┏━━

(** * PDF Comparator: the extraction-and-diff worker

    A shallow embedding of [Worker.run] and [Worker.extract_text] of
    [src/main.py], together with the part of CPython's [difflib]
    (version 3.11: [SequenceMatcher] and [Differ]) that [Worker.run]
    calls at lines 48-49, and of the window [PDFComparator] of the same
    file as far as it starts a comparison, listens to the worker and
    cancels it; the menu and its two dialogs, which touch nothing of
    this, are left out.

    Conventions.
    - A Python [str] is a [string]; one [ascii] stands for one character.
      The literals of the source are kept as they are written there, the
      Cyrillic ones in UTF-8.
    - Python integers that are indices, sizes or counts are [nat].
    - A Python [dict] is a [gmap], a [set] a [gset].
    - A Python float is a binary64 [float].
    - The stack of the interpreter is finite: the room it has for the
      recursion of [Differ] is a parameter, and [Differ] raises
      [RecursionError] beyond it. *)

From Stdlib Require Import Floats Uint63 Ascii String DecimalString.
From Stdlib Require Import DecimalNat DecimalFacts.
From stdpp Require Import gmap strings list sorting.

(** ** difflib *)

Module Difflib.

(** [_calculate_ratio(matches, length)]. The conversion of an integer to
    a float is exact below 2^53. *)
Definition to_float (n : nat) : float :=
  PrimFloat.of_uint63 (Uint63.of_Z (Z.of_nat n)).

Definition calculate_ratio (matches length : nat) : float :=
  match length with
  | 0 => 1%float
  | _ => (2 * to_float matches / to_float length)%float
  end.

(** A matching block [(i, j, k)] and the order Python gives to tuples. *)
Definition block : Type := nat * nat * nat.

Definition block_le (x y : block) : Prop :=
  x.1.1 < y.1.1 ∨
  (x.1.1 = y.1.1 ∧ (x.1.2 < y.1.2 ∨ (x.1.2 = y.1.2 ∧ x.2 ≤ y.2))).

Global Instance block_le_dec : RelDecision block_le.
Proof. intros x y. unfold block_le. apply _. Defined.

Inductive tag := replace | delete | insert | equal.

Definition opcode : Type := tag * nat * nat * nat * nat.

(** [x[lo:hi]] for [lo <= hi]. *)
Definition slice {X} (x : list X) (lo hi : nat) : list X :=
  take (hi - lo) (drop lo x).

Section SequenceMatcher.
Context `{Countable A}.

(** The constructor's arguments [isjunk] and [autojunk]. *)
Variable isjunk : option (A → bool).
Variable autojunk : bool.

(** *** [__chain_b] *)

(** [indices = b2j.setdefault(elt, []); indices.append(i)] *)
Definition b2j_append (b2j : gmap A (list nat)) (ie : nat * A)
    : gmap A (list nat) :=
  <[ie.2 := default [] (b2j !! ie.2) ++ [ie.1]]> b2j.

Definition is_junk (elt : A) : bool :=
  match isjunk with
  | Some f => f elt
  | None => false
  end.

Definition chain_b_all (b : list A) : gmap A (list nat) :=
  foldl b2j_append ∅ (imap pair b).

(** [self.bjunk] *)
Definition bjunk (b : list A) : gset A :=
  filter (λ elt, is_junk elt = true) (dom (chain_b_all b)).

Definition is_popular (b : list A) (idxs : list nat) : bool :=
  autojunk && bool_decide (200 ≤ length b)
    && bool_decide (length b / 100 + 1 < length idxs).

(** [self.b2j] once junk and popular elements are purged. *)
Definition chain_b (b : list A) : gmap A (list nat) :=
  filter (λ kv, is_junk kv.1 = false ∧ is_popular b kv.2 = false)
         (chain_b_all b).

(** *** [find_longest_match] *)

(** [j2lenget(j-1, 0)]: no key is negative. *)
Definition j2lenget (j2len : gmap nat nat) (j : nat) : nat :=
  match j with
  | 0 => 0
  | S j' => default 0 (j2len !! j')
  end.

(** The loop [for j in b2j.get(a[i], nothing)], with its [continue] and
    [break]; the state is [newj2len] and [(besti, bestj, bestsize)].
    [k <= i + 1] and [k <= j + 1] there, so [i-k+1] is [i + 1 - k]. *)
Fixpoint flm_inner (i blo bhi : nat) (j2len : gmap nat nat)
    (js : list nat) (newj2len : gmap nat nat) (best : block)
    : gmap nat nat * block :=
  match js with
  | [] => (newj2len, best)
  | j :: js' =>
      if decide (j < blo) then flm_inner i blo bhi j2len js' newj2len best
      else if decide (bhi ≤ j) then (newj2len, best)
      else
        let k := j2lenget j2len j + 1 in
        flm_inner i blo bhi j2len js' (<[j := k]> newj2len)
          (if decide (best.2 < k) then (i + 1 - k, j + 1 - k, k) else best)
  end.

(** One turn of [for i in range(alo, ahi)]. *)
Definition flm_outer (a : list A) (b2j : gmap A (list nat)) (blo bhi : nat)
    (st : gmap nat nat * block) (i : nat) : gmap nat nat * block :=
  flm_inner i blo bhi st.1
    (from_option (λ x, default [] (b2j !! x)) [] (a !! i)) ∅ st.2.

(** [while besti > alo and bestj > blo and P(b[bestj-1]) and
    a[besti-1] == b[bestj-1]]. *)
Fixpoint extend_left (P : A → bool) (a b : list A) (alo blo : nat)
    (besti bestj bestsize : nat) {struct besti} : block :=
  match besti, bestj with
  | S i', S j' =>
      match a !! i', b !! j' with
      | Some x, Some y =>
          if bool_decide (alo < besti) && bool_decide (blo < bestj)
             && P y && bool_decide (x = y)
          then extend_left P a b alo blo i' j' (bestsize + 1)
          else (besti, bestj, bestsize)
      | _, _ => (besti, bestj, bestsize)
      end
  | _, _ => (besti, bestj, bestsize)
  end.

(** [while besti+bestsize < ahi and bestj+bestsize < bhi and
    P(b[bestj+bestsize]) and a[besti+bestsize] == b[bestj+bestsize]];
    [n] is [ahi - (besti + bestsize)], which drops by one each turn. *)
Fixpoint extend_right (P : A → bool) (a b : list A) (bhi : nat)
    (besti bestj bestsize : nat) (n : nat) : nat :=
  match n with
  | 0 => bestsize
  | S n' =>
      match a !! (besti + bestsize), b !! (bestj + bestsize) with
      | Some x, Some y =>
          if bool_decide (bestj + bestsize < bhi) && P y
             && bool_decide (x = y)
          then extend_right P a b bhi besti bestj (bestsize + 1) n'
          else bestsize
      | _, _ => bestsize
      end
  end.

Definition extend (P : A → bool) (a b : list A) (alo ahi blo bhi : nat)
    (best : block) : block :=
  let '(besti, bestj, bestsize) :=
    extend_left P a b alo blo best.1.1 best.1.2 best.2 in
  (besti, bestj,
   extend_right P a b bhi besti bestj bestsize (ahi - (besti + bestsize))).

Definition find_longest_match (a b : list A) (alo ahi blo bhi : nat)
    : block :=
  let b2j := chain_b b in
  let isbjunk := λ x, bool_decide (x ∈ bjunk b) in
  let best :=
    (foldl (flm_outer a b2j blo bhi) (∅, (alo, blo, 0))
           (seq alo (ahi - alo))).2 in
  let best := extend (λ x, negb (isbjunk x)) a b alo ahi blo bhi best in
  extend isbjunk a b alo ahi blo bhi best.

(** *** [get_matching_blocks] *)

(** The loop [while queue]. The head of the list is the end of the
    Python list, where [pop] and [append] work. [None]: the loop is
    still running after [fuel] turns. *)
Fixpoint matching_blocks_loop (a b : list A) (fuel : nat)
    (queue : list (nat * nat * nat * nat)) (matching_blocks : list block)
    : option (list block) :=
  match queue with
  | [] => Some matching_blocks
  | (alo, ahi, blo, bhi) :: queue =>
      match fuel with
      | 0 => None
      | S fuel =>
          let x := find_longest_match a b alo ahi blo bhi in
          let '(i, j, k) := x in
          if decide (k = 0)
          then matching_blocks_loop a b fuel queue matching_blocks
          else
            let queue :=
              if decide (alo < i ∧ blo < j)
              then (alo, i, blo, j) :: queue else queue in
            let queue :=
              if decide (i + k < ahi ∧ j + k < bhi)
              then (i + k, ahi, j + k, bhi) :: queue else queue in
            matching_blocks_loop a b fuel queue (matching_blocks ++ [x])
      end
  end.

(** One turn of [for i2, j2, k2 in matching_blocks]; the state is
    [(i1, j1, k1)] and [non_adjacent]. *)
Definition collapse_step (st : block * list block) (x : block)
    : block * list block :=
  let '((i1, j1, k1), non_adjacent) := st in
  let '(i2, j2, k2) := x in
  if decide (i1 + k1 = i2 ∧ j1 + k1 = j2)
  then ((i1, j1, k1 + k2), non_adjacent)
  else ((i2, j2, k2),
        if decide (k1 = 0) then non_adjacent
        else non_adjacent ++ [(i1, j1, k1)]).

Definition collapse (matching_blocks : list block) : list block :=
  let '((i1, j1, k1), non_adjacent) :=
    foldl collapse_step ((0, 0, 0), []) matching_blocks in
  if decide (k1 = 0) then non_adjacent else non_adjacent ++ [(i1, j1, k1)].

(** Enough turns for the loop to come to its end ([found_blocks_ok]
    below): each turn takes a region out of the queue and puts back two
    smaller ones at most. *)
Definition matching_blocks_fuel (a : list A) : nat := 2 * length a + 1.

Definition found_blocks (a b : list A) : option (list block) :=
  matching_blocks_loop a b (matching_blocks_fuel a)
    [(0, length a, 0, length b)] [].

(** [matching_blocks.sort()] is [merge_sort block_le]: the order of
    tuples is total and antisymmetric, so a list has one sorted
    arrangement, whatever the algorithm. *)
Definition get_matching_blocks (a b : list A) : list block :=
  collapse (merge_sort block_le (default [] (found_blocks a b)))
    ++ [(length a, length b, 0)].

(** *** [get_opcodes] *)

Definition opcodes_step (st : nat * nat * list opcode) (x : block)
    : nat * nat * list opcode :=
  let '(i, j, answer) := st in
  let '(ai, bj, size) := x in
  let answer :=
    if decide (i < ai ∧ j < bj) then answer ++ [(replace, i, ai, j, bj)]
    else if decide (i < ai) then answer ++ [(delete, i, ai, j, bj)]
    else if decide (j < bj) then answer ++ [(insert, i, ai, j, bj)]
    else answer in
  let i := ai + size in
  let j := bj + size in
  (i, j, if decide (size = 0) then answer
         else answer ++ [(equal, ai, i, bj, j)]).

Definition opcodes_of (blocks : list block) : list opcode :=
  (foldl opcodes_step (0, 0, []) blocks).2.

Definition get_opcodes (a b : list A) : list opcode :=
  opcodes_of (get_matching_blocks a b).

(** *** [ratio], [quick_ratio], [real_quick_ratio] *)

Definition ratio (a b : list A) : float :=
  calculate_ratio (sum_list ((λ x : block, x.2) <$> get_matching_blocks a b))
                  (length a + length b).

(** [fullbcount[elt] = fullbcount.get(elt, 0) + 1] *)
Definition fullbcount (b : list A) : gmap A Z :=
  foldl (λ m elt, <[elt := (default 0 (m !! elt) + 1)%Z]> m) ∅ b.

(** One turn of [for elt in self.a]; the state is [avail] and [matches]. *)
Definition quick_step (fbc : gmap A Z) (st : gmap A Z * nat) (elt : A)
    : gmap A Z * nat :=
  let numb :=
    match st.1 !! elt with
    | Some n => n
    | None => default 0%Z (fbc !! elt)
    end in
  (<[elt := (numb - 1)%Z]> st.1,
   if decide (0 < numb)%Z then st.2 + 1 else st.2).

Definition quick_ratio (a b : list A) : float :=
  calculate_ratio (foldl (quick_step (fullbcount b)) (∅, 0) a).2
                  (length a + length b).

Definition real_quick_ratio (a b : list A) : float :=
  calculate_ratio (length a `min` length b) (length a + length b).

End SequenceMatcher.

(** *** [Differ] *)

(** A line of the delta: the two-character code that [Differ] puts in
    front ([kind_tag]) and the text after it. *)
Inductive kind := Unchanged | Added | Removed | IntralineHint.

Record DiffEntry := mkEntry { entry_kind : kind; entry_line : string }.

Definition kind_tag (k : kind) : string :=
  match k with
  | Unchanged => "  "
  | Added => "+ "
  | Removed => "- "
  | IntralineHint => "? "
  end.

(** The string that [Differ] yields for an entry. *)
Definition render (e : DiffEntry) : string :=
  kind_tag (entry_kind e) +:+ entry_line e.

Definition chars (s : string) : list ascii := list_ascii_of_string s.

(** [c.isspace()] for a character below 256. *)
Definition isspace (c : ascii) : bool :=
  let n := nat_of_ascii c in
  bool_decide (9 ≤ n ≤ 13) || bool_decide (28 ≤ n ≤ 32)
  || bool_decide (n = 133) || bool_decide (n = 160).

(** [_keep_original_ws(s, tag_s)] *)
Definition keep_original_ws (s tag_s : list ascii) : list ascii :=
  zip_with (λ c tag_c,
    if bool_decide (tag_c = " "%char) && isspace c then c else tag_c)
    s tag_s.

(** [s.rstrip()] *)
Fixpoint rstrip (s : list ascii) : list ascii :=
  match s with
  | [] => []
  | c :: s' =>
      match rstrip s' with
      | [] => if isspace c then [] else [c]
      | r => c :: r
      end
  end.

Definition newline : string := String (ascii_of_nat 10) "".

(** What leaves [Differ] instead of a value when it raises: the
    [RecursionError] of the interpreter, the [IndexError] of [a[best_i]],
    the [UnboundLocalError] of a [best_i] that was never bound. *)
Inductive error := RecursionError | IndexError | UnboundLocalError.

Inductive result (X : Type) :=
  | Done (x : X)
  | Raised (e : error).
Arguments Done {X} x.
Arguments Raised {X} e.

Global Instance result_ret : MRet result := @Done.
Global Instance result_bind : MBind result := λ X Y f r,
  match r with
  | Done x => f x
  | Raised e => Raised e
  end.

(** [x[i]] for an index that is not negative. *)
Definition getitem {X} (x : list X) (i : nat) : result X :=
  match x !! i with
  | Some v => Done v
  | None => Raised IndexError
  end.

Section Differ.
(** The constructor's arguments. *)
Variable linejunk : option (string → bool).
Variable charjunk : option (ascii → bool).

┗━━

__What is being asked__: On how many lines of the data does the word "IndexError" appear? Reply with the number alone.

__Solved exercise__: 3